Adapun mengenai alasan ditulisnya buku ini adalah untuk memberikan warisan
intelektual sebagaimana yang dilakukan para intelektual muslim dan ulama terdahulu.
Karena, hanya dengan menulislah ilmu pengetahuan dapat di abadikan, tentunya dalam
tradisi islam, menulis sesuatu harus dibarengi dengan doa, doa tersebut dalam orientasi
agar ilmu yang ditulis dapat memberikan manfaat bagi masyarakat banyak.

Buku ini “Cerita Romantis Tentang Administrasi keuangan dan kesekretariatan”

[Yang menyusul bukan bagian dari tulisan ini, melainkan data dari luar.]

(** [commandRef] holds the command of the state. *)
Definition synced (a : AppData) : Prop := commandRef a = command (state a).

Definition is_click (e : Event) : bool :=
  match e with
  | Click => true
  | _ => false
  end.

(** The events that are reports of the joysticks. *)
Definition is_report (e : Event) : bool :=
  match e with
  | VelocityJoystick _ _ _ | YawJoystick _ _ => true
  | _ => false
  end.

(** The state of a component that runs where Web Bluetooth is missing:
    the service and the platform are as they were created, and no flag is
    set. *)
Definition untouched (st : World) : Prop :=
  Service.service st = Service.new_service HandlersRef
  /\ Service.platform st = Service.new_platform AppData HandlersRef
  /\ Service.sending st = []
  /\ Service.connecting st = []
  /\ Service.disconnecting st = []
  /\ navigator_bluetooth (Service.caller st) = false
  /\ (isConnecting (state (Service.caller st)),
      isDisconnecting (state (Service.caller st)),
      isConnected (state (Service.caller st))) = (false, false, false)
  /\ (isConnecting (rendered (Service.caller st)),
      isDisconnecting (rendered (Service.caller st)),
      isConnected (rendered (Service.caller st))) = (false, false, false).

End App.

(** ** Arithmetic on numbers

    The operators and the [Math] functions that the joysticks use, on
    binary64 values (round to nearest, ties to even). *)

Module Number.

Definition add (a b : number) : number := SFadd prec64 emax64 a b.
Definition sub (a b : number) : number := SFsub prec64 emax64 a b.
Definition mul (a b : number) : number := SFmul prec64 emax64 a b.
Definition div (a b : number) : number := SFdiv prec64 emax64 a b.
Definition neg (a : number) : number := SFopp a.
Definition lt (a b : number) : bool := SFltb a b.

(** The number that an integer literal denotes. *)
Definition of_int (z : Z) : number := binary_normalize prec64 emax64 z 0 false.

Definition zero : number := S754_zero false.
Definition one : number := S754_finite false 4503599627370496 (-52).
Definition two : number := S754_finite false 4503599627370496 (-51).
Definition twelve : number := S754_finite false 6755399441055744 (-49).
Definition fifty : number := S754_finite false 7036874417766400 (-47).
Definition n_152 : number := S754_finite false 5348024557502464 (-45).

(** 0.15, that is the binary64 value nearest to it. *)
Definition n_0_15 : number := S754_finite false 5404319552844595 (-55).

(** [Math.min(a, b)] and [Math.max(a, b)]: NaN when an argument is NaN,
    and -0 is taken to be less than +0. *)
Definition Math_min (a b : number) : number :=
  if isNaN a || isNaN b then S754_nan
  else if lt b a then b
  else match a, b with
       | S754_zero false, S754_zero true => b
       | _, _ => a
       end.

Definition Math_max (a b : number) : number :=
  if isNaN a || isNaN b then S754_nan
  else if lt a b then b
  else match a, b with
       | S754_zero true, S754_zero false => b
       | _, _ => a
       end.

End Number.

(** ** [YawJoystick.tsx] *)

Module YawJoystick.

Import Number.

Definition DEFAULT_MAX_YAW_RATE : number := one.

(** What the component reads of [track.getBoundingClientRect()] and of a
    pointer event. *)
Record DOMRect : Type := { left : number; width : number }.
Record PointerEvent : Type := { pointerId : nat; clientX : number }.

(** The inline style the component gives the knob: [transition], and
    [left] as a percentage. *)
Record KnobStyle : Type := { transition : string; leftPercent : number }.

(** The refs of the component: [activeRef], [posRef], the knob ([None]
    when [knobRef.current] is null), and the pointer that the track has
    captured. *)
Record Refs : Type :=
  { activeRef : bool;
    posRef : number;
    knob : option KnobStyle;
    capture : option nat }.

Definition set_activeRef (v : bool) (j : Refs) : Refs :=
  {| activeRef := v; posRef := posRef j; knob := knob j;
     capture := capture j |}.

Definition set_posRef (v : number) (j : Refs) : Refs :=
  {| activeRef := activeRef j; posRef := v; knob := knob j;
     capture := capture j |}.

Definition set_capture (v : option nat) (j : Refs) : Refs :=
  {| activeRef := activeRef j; posRef := posRef j; knob := knob j;
     capture := v |}.

(** An assignment to a property of [knobRef.current.style], guarded by
    [if (knobRef.current)]. *)
Definition style (f : KnobStyle -> KnobStyle) (j : Refs) : Refs :=
  {| activeRef := activeRef j; posRef := posRef j;
     knob := option_map f (knob j); capture := capture j |}.

Definition set_transition (v : string) (k : KnobStyle) : KnobStyle :=
  {| transition := v; leftPercent := leftPercent k |}.

Definition set_left (v : number) (k : KnobStyle) : KnobStyle :=
  {| transition := transition k; leftPercent := v |}.

(** [reset]; the second component is the argument of the call of
    [onChangeRef.current]. *)
Definition reset (j : Refs) : Refs * option number :=
  let j := set_activeRef false j in
  let j := set_posRef zero j in
  let j := style (set_transition "left 120ms ease") j in
  let j := style (set_left fifty) j in
  (j, Some zero).

(** The argument of [Math.min] in [handlePointer]. *)
Definition ratio (rect : DOMRect) (event : PointerEvent) : number :=
  let offsetX := sub (clientX event) (left rect) in
  div (sub offsetX (div (width rect) two)) (div (width rect) two).
(** * Zumo compass example: heading computation and turn controller

    A shallow embedding of
    [ZumoMotors/examples/CompassExample/CompassExample.ino] and the
    properties of its heading computation, its calibration and its turn
    controller.

    The sketch runs on the AVR boards the Zumo shield plugs into (Arduino Uno
    and Leonardo).  There [int] is 16 bits wide, [long] is 32 bits wide, and
    both [float] and [double] are IEEE-754 binary32.  Integers are therefore
    modelled as [Z] with the 16-bit wrap-around written out, and floating
    point values as [spec_float] at precision 24 and maximal exponent 128,
    with the round-to-nearest-even operations of the standard library's
    specification of floating-point arithmetic.

    The sketch talks to the motors, the serial port, the button and the
    magnetometer.  What it does to them is recorded as a trace of events; what
    the magnetometer answers is a parameter [mag], and so is the math
    library's [atan2].  A float-to-integer conversion that C leaves undefined
    makes a computation [None]. *)

From Stdlib Require Import ZArith List Bool Lia String.
From Stdlib Require Import Floats.SpecFloat.
Import ListNotations.

Local Open Scope Z_scope.

(** ** The 16-bit [int] of the AVR *)

Module Int16.

Definition min_int : Z := -32768.
Definition max_int : Z := 32767.

Definition in_range (z : Z) : Prop := min_int <= z <= max_int.

(** Two's complement reduction of a mathematical result to 16 bits. *)
Definition wrap (z : Z) : Z := (z + 32768) mod 65536 - 32768.

Definition add (a b : Z) : Z := wrap (a + b).
Definition sub (a b : Z) : Z := wrap (a - b).
Definition mul (a b : Z) : Z := wrap (a * b).
Definition neg (a : Z) : Z := wrap (- a).
(** C division truncates toward zero; [%] is the matching remainder. *)
Definition div (a b : Z) : Z := wrap (Z.quot a b).
Definition rem (a b : Z) : Z := Z.rem a b.

End Int16.

(** ** Arduino.h helpers

    [abs], [min] and [max] are macros of the Arduino core:
    [abs(x)] is [((x)>0?(x):-(x))], [min(a,b)] is [((a)<(b)?(a):(b))] and
    [max(a,b)] is [((a)>(b)?(a):(b))]. *)

Definition c_abs (x : Z) : Z := if x >? 0 then x else Int16.neg x.
Definition c_min (a b : Z) : Z := if a <? b then a else b.
Definition c_max (a b : Z) : Z := if a >? b then a else b.

(** ** Constants of the sketch *)

Definition SPEED : Z := 200.
Definition CALIBRATION_SAMPLES : Z := 70.
Definition CRA_REG_M_220HZ : Z := 0x1C.
Definition DEVIATION_THRESHOLD : Z := 5.

(** ** [relativeHeading] *)

Definition relativeHeading (heading_from heading_to : Z) : Z :=
  let relative_heading := Int16.sub heading_to heading_from in
  let relative_heading :=
    if relative_heading >? 180 then Int16.sub relative_heading 360
    else relative_heading in
  let relative_heading :=
    if relative_heading <? -180 then Int16.add relative_heading 360
    else relative_heading in
  relative_heading.

(** ** IEEE-754 binary32: the [float] and [double] of the AVR *)

Module F32.

Definition prec : Z := 24.
Definition emax : Z := 128.

Definition float : Type := spec_float.
(** * Places search route: aggregation loop, spreadsheet rows and request handler

    A shallow embedding of [src/app/api/search-places/route.ts].

    The route talks to three upstream endpoints (geocode, nearby search,
    place details), sleeps between pages and logs.  Those effects are kept
    as the nodes of a finite interaction tree ([Prog]); the pure parts of the
    code (URL construction, merging of detail fields, the spreadsheet rows,
    the handler's decisions) are ordinary functions.  Running a tree against
    an upstream yields the list of calls that were issued and the outcome.

    Conventions.
    - A JavaScript string is a [string] holding its UTF-8 bytes.  A string
      with a lone surrogate has no UTF-8 form: where one can reach the code
      (a parsed JSON value, a form field) it has a constructor of its own
      ([JIllFormed], [IllFormed]).
    - An argument of [encodeURIComponent] is a [Component]: the text the
      builtin escapes, or what it throws instead (the coercion of the
      argument to a string can throw, and so does a lone surrogate).
    - A JavaScript number is a binary64 [float].
    - [Number_toString] (the rendering of a number inside a template
      literal) is a parameter of the development.
    - The detail lookups of a page are issued in record order by
      [Array.prototype.map] and their results are collected by index by
      [Promise.all]; the model runs them one after the other in that order.
      No statement below depends on how their answers interleave. *)

From Stdlib Require Import List String Ascii ZArith Arith Bool Lia PrimFloat DecimalString.
Import ListNotations.
Local Open Scope string_scope.

Set Implicit Arguments.

(** ** JavaScript values and operators used by the route *)

Module JS.

(** A thrown value: an [Error] instance carrying its [message], or
    anything else. *)
Inductive Thrown : Type :=
| Error (message : string)
| NotAnError (description : string).

(** A settled promise. *)
Inductive Settled (A : Type) : Type :=
| Resolved (a : A)
| Rejected (e : Thrown).
Arguments Rejected {A} e.

(** Parsed JSON, as [request.json()] produces it. An object is the list
    of its own properties.  [JString] is a well-formed string; [JIllFormed]
    is a string that holds a lone surrogate (as the JSON text ["\ud800"]
    parses to), given by its bytes in generalised UTF-8. *)
#[local] Unset Elimination Schemes.
Inductive JSON : Type :=
| JNull
| JBool (b : bool)
| JNumber (f : float)
| JString (s : string)
| JIllFormed (wtf8 : string)
| JArray (items : list JSON)
| JObject (props : list (string * JSON)).
#[local] Set Elimination Schemes.

(** The text of a form field: well-formed, or holding a lone surrogate. *)
Inductive Text : Type :=
| WellFormed (s : string)
| IllFormed (wtf8 : string).
Coercion WellFormed : string >-> Text.

(** The JSON value a text is written as and parsed back to. *)
Definition json_of_text (t : Text) : JSON :=
  match t with
  | WellFormed s => JString s
  | IllFormed wtf8 => JIllFormed wtf8
  end.

(** An argument of [encodeURIComponent], by what the builtin does with it:
    it escapes [text], or it throws [e]. *)
Inductive Component : Type :=
| Escapes (text : string)
| Throws (e : Thrown).
Coercion Escapes : string >-> Component.

Definition URIError : Thrown := Error "URI malformed".

Definition TypeError_primitive : Thrown :=
  Error "Cannot convert object to primitive value".

(** What [encodeURIComponent] does with a string. *)
Definition component_of_text (t : Text) : Component :=
  match t with
  | WellFormed s => Escapes s
  | IllFormed _ => Throws URIError
  end.

(** The string holds a lone surrogate, also when it is the join of an
    array's items (the separator keeps the items apart). *)
Fixpoint ill_formed (v : JSON) : bool :=
  match v with
  | JIllFormed _ => true
  | JArray items => existsb ill_formed items
  | _ => false
  end.

(** Truthiness. *)
Definition truthy_string (s : string) : bool := negb (s =? "").

Definition truthy_opt_string (o : option string) : bool :=
  match o with
  | Some s => truthy_string s
  | None => false
  end.

Definition truthy_number (f : float) : bool :=
  negb (PrimFloat.eqb f 0%float) && negb (PrimFloat.is_nan f).

Definition truthy (v : JSON) : bool :=
  match v with
  | JNull => false
  | JBool b => b
  | JNumber f => truthy_number f
  | JString s => truthy_string s
  | JIllFormed _ => true
  | JArray _ => true
  | JObject _ => true
  end.

(** [undefined] is [None]. *)
Definition truthy_opt (o : option JSON) : bool :=
  match o with
  | Some v => truthy v
  | None => false
  end.

(** [a || d] on strings and on optional strings. *)
Definition or_string (a d : string) : string :=
  if truthy_string a then a else d.

Definition or_opt_string (a : option string) (d : string) : string :=
  match a with
  | Some s => or_string s d
  | None => d
  end.

(** Property read [o.key] on a parsed JSON value other than [null]. *)
Fixpoint assoc (key : string) (props : list (string * JSON)) : option JSON :=
  match props with
  | [] => None
  | (k, v) :: rest => if k =? key then Some v else assoc key rest
  end.

Definition get (v : JSON) (key : string) : option JSON :=
  match v with
  | JObject props => assoc key props
  | _ => None
  end.

(** [Array.prototype.join]. *)
Fixpoint join (sep : string) (l : list string) : string :=
  match l with
  | [] => ""
  | [x] => x
  | x :: rest => x ++ sep ++ join sep rest
  end.

(** The strings of a list of outcomes, or the first error, left to
    right. *)
Fixpoint all_resolved {A} (l : list (Settled A)) : Settled (list A) :=
  match l with
  | [] => Resolved []
  | Rejected e :: _ => Rejected e
  | Resolved a :: rest =>
      match all_resolved rest with
      | Resolved l' => Resolved (a :: l')
      | Rejected e => Rejected e
      end
  end.

(** [Array.prototype.includes] on strings. *)
Definition includes (l : list string) (x : string) : bool :=
  existsb (String.eqb x) l.

(** [s.replace(/_/g, " ")]. *)
Fixpoint replace_underscores (s : string) : string :=
  match s with
  | EmptyString => EmptyString
  | String c rest =>
      String (if Ascii.eqb c "_"%char then " "%char else c) (replace_underscores rest)
  end.

(** [encodeURIComponent] on the text of a [Component] that escapes: every
    byte is percent-encoded except the unreserved characters
    [A-Z a-z 0-9 - _ . ! ~ * ' ( )].  The cases in which the builtin throws
    are those of [Throws], raised where the code calls it. *)
Definition unreserved (c : ascii) : bool :=
  let n := nat_of_ascii c in
  (Nat.leb 65 n && Nat.leb n 90) || (Nat.leb 97 n && Nat.leb n 122) ||
  (Nat.leb 48 n && Nat.leb n 57) ||
  existsb (Ascii.eqb c)
    ["-"; "_"; "."; "!"; "~"; "*"; "'"; "("; ")"]%char.

Definition hex_digit (n : nat) : ascii :=
  nth n (list_ascii_of_string "0123456789ABCDEF") "0"%char.

Definition percent_encode (c : ascii) : string :=
  let n := nat_of_ascii c in
  String "%" (String (hex_digit (n / 16)) (String (hex_digit (n mod 16)) EmptyString)).

Fixpoint encodeURIComponent (s : string) : string :=
  match s with
  | EmptyString => EmptyString
  | String c rest =>
      (if unreserved c then String c EmptyString else percent_encode c)
        ++ encodeURIComponent rest
  end.

(** [hay.includes(needle)] on strings. *)
Fixpoint contains (needle hay : string) : bool :=
  prefix needle hay ||
  match hay with
  | EmptyString => false
  | String _ rest => contains needle rest
  end.

(** [n.toString()] for an array length. *)
Definition length_toString (n : nat) : string :=
  NilZero.string_of_uint (Nat.to_uint n).

End JS.
Import JS.

(** ** Data model *)

(** The geocoding response, as [searchPlaces] reads it. *)
Module Geocode.
Record LatLng := { lat : float; lng : float }.
Record Geometry := { location : LatLng }.
Record Result := { geometry : Geometry }.
Record Response := { status : string; results : list Result }.
End Geocode.

(** [PlacesSearchResponse]. *)
Module Search.
Record Item := {
  place_id : string;
  name : string;
  vicinity : string;
  rating : option float;
  user_ratings_total : option float;
  types : list string
}.
Record Response := {
  results : list Item;
  next_page_token : option string;
  status : string
}.
End Search.

(** [PlaceDetailsResponse]. *)
Module Details.
Record Result := {
  website : option string;
  formatted_phone_number : option string;
  formatted_address : string
}.
Record Response := { result : Result; status : string }.
End Details.
(** * Cloud price calculator: the client's request and derivation logic

    A shallow embedding of [client/src/App.jsx]: the React state of the
    [App] component, the two asynchronous handlers ([fetchInstanceTypes] and
    [handleSubmit]), the derivation functions that feed the charts
    ([formatChartData], [formatPieData]) and the parts of the rendered view
    that depend on the state (submit button, error panel, result cards).

    Asynchronous functions are embedded as trees of effects with explicit
    suspension points at every [await]; [try]/[catch]/[finally] are
    combinators on these trees.  A JSON number decodes to a finite double,
    which is a rational; the client only carries and compares such numbers,
    so they are modelled in [Q]. *)

From Stdlib Require Import QArith Ascii String.
From stdpp Require Import gmap strings list fin_maps.

Local Open Scope string_scope.
Local Open Scope Z_scope.

(** ** JavaScript values used by the component *)

(** An [Error] object; the handlers only ever read [message]. *)
Record JsError := Error { message : string }.

(** The outcome of a promise. *)
Inductive Settled (A : Type) : Type :=
| Fulfilled (a : A)
| Rejected (e : JsError).
Arguments Fulfilled {A} a.
Arguments Rejected {A} e.

(** [String.prototype.toUpperCase] on the ASCII range (provider identifiers
    and family names are ASCII). *)
Definition upper_ascii (c : ascii) : ascii :=
  let n := nat_of_ascii c in
  if ((97 <=? n)%nat && (n <=? 122)%nat)%bool then ascii_of_nat (n - 32) else c.

Fixpoint toUpperCase (s : string) : string :=
  match s with
  | EmptyString => EmptyString
  | String c rest => String (upper_ascii c) (toUpperCase rest)
  end.

(** A plain object with string keys is kept as the list of its entries in
    enumeration order; for keys that are not array indices (every identifier
    here) this is the insertion order, and keys are pairwise distinct. *)
Definition JsObject (V : Type) : Type := list (string * V).

Definition Object_entries {V} (o : JsObject V) : list (string * V) := o.
Definition Object_keys {V} (o : JsObject V) : list string := map fst o.

(** [o[k]]: [None] stands for [undefined]. *)
Fixpoint Object_get {V} (o : JsObject V) (k : string) : option V :=
  match o with
  | [] => None
  | (k', v) :: rest => if String.eqb k' k then Some v else Object_get rest k
  end.

(** [{...o, [k]: v}]: an existing key keeps its place, a new one goes last.
    (A new integer-like key would be enumerated before the other keys; the
    statements about the position of a new key exclude such names.) *)
Fixpoint Object_set {V} (o : JsObject V) (k : string) (v : V) : JsObject V :=
  match o with
  | [] => [(k, v)]
  | (k', v') :: rest =>
      if String.eqb k' k then (k', v) :: rest else (k', v') :: Object_set rest k v
  end.

(** [Array.prototype.indexOf]: first position of a strictly equal element,
    [-1] when there is none. *)
Fixpoint indexOf (l : list string) (x : string) : Z :=
  match l with
  | [] => -1
  | y :: rest =>
      if String.eqb y x then 0
      else let i := indexOf rest x in if i <? 0 then -1 else i + 1
  end.

(** [a[i]] for an array [a]; out of range gives [undefined]. *)
Definition array_get {A} (a : list A) (i : Z) : option A :=
  if i <? 0 then None else a !! Z.to_nat i.

(** [Array.prototype.map] with the two-argument callback [(x, index)]. *)
Fixpoint map_index_from {A B} (f : A -> nat -> B) (i : nat) (l : list A) : list B :=
  match l with
  | [] => []
  | x :: rest => f x i :: map_index_from f (S i) rest
  end.
Definition map_index {A B} (f : A -> nat -> B) (l : list A) : list B :=
  map_index_from f 0 l.

(** ** Data model *)

(** Body of [GET /instances/{provider}]. *)
Record ProviderCatalog := { instance_families : JsObject (list string) }.

(** One entry of [results] in the body of [GET /compare]. *)
Record ProviderCost := {
  instance_type : string;
  region : string;
  hours_running : Q;
  storage_gb : Q;
  compute_cost : Q;
  storage_cost : Q;
  total_cost : Q
}.

Record ComparisonSummary := {
  cheapest_provider : string;
  cost_breakdown : JsObject Q;
  max_savings : Q;
  percentage_savings : Q
}.

Record ComparisonResult := {
  results : JsObject ProviderCost;
  comparison : ComparisonSummary
}.

(** The form state is a plain object; [hours] and [storage_gb] are kept as
    the text that ends up in the query string. *)
Definition FormData : Type := JsObject string.

(** The five [useState] cells of [App]. *)
Record AppState := {
  formData : FormData;
  comparisonData : option ComparisonResult;
  loading : bool;
  error : option string;
  instanceTypes : gmap string ProviderCatalog
}.

Definition initialState : AppState := {|
  formData :=
    [("aws_instance", "t3.medium");
     ("gcp_instance", "e2-standard-2");
     ("azure_instance", "Standard_D2s_v3");
     ("hours", "24");
     ("storage_gb", "50");
     ("aws_region", "us-east-1");
     ("gcp_region", "us-central1");
     ("azure_region", "eastus")];
  comparisonData := None;
  loading := false;
  error := None;
  instanceTypes := ∅
|}.

Definition COLORS : list string := ["#3B82F6"; "#10B981"; "#F59E0B"; "#EF4444"].

(** ** Effects of the handlers *)

(** What a handler can do to the outside: call one of the state setters,
    call [e.preventDefault()], or write to the console. *)
Inductive Effect :=
| preventDefault
| setFormData (upd : FormData -> FormData)
| setComparisonData (d : option ComparisonResult)
| setLoading (b : bool)
| setError (e : option string)
| setInstanceTypes (t : gmap string ProviderCatalog)
| console_error (label : string) (err : JsError).

Definition apply_effect (eff : Effect) (s : AppState) : AppState :=
  match eff with
  | preventDefault => s
  | setFormData upd =>
      {| formData := upd (formData s); comparisonData := comparisonData s; loading := loading s;
         error := error s; instanceTypes := instanceTypes s |}
  | setComparisonData d =>
      {| formData := formData s; comparisonData := d; loading := loading s;
         error := error s; instanceTypes := instanceTypes s |}
  | setLoading b =>
      {| formData := formData s; comparisonData := comparisonData s; loading := b;
         error := error s; instanceTypes := instanceTypes s |}
  | setError e =>
      {| formData := formData s; comparisonData := comparisonData s; loading := loading s;
         error := e; instanceTypes := instanceTypes s |}
  | setInstanceTypes t =>
      {| formData := formData s; comparisonData := comparisonData s; loading := loading s;
         error := error s; instanceTypes := t |}
  | console_error _ _ => s
  end.

(** The two endpoints of the pricing service at [http://localhost:8000]. *)
Inductive Url :=
| instances_url (provider : string)
| compare_url (queryParams : list (string * string)).

(** ** Asynchronous functions *)

Section Async.
(** [J] is the type a response body of the endpoint decodes to. *)
Context {J : Type}.

Record Response := { ok : bool; status : Z; json : Settled J }.

(** An [async] function body: it returns, throws, performs an effect and
    goes on, or is suspended at an [await] until the promise settles. *)
Inductive Async (A : Type) : Type :=
| Ret (a : A)
| Throw (e : JsError)
| Do (eff : Effect) (k : Async A)
| AwaitFetch (u : Url) (k : Settled Response -> Async A)
| AwaitJson (r : Response) (k : Settled J -> Async A).
Global Arguments Ret {A} a.
Global Arguments Throw {A} e.
Global Arguments Do {A} eff k.
Global Arguments AwaitFetch {A} u k.
Global Arguments AwaitJson {A} r k.

Fixpoint bind {A B} (m : Async A) (f : A -> Async B) : Async B :=
  match m with
  | Ret a => f a
  | Throw e => Throw e
  | Do eff k => Do eff (bind k f)
  | AwaitFetch u k => AwaitFetch u (fun o => bind (k o) f)
  | AwaitJson r k => AwaitJson r (fun o => bind (k o) f)
  end.

(** [try { m } catch (err) { h err }] *)
Fixpoint try_catch {A} (m : Async A) (h : JsError -> Async A) : Async A :=
  match m with
  | Ret a => Ret a
  | Throw e => h e
  | Do eff k => Do eff (try_catch k h)
  | AwaitFetch u k => AwaitFetch u (fun o => try_catch (k o) h)
  | AwaitJson r k => AwaitJson r (fun o => try_catch (k o) h)
  end.

(** [try { m } finally { fin }]: [fin] runs on both exits, and the
    completion of [m] is kept unless [fin] itself throws. *)
Fixpoint finally {A} (m : Async A) (fin : Async unit) : Async A :=
  match m with
  | Ret a => bind fin (fun _ => Ret a)
  | Throw e => bind fin (fun _ => Throw e)
  | Do eff k => Do eff (finally k fin)
  | AwaitFetch u k => AwaitFetch u (fun o => finally (k o) fin)
  | AwaitJson r k => AwaitJson r (fun o => finally (k o) fin)
  end.

Definition try_catch_finally {A} (m : Async A) (h : JsError -> Async A)
    (fin : Async unit) : Async A :=
  finally (try_catch m h) fin.

Definition perform (eff : Effect) : Async unit := Do eff (Ret tt).

(** [await p] rethrows the rejection reason of [p]. *)
Definition resume {A} (o : Settled A) : Async A :=
  match o with
  | Fulfilled a => Ret a
  | Rejected e => Throw e
  end.

(** [await fetch(u)] *)
Definition fetch (u : Url) : Async Response := AwaitFetch u resume.

(** [await response.json()] *)
Definition response_json (r : Response) : Async J := AwaitJson r resume.

(** [for (const x of xs) { acc = body x acc }], the loop's local variables
    being threaded through as [acc]. *)
Fixpoint for_of {A S} (xs : list A) (body : A -> S -> Async S) (acc : S) : Async S :=
  match xs with
  | [] => Ret acc
  | x :: rest => bind (body x acc) (for_of rest body)
  end.
End Async.
Global Arguments Response : clear implicits.
Global Arguments Async : clear implicits.

#[global] Instance Async_ret {J} : MRet (Async J) := fun A a => Ret a.
#[global] Instance Async_bind {J} : MBind (Async J) := fun A B f m => bind m f.

(** ** The handlers of [App] *)

Definition providers : list string := ["aws"; "gcp"; "azure"].

(** Lines 34-37: the body of the loop; [types] is the loop's local object. *)
Definition retrieve_into (provider : string) (types : gmap string ProviderCatalog)
    : Async ProviderCatalog (gmap string ProviderCatalog) :=
  response ← fetch (instances_url provider);
  if ok response
  then (body ← response_json response; mret (<[provider := body]> types))
  else mret types.

(** Lines 28-43.  The loop awaits each provider's response before the next
    request is made. *)
Definition fetchInstanceTypes : Async ProviderCatalog unit :=
  try_catch
    (types ← for_of providers retrieve_into ∅;
     perform (setInstanceTypes types))
    (fun err => perform (console_error "Failed to fetch instance types:" err)).

(** Lines 45-51. *)
Definition handleInputChange {J} (name value : string) : Async J unit :=
  perform (setFormData (fun prev => Object_set prev name value)).

(** A property read that is put into a template or query string. *)
Definition field (o : FormData) (k : string) : string :=
  default "undefined" (Object_get o k).

(** Lines 59-68, before percent-encoding. *)
Definition URLSearchParams (formData : FormData) : list (string * string) :=
  [("instance_aws", field formData "aws_instance");
   ("instance_gcp", field formData "gcp_instance");
   ("instance_azure", field formData "azure_instance");
   ("hours", field formData "hours");
   ("storage_gb", field formData "storage_gb");
   ("aws_region", field formData "aws_region");
   ("gcp_region", field formData "gcp_region");
   ("azure_region", field formData "azure_region")].

(** Lines 53-83.  [formData] is the value the closure captured at the render
    the handler belongs to.  A body that decodes to [null] is [None]. *)
Definition handleSubmit (formData : FormData) : Async (option ComparisonResult) unit :=
  perform preventDefault;;
  perform (setLoading true);;
  perform (setError None);;
  try_catch_finally
    (let queryParams := URLSearchParams formData in
     response ← fetch (compare_url queryParams);
     (if negb (ok response)
      then Throw (Error "Failed to fetch comparison data")
      else mret tt);;
     data ← response_json response;
     perform (setComparisonData data))
    (fun err => perform (setError (Some (message err))))
    (perform (setLoading false)).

ditulis oleh kami setelah beberapa hari berada di BAZNAS DKI Jakarta dalam rangka
menuntut ilmu. Dan tentunya dengan penuh harap, agar tulisan ini dapat memberikan
manfaat kepada generasi selanjutnya yang memiliki ketertarikan kajian keislaman,
khususnya di bidang zakat.

Dengan penuh rasa cinta kepada ilmu pengetahuan, kami menganggap bahwa
seluruh kegiatan yang kami lakukan saat di BAZNAS DKI merupakan sebuah keromantisan
hidup, selain menambah ilmu pengetahuan, kami sangat banyak mendapatkan pengalaman
lain yang tentunya berkaitan dengan administrasi, kesekretariatan dan keuangan. Bagi kami,
ketiga hal ini adalah saling berkaitan, dan merupakan sesuatu yang sentral di dalam sebuah
lembaga, dalam hal ini ialah Lembaga zakat. Dengan menggunakan cara penulisan dengan
Bahasa ringan, kami rasa agaknya perlu kami menulis guna memberikan sebuah gambaran
mengenai administrasi, kesekretarian dan keuangan secara ringkas mengenai teoritisnya
dan juga kami akan memberikan gambaran praktis mengenai ketiga hal tersebut.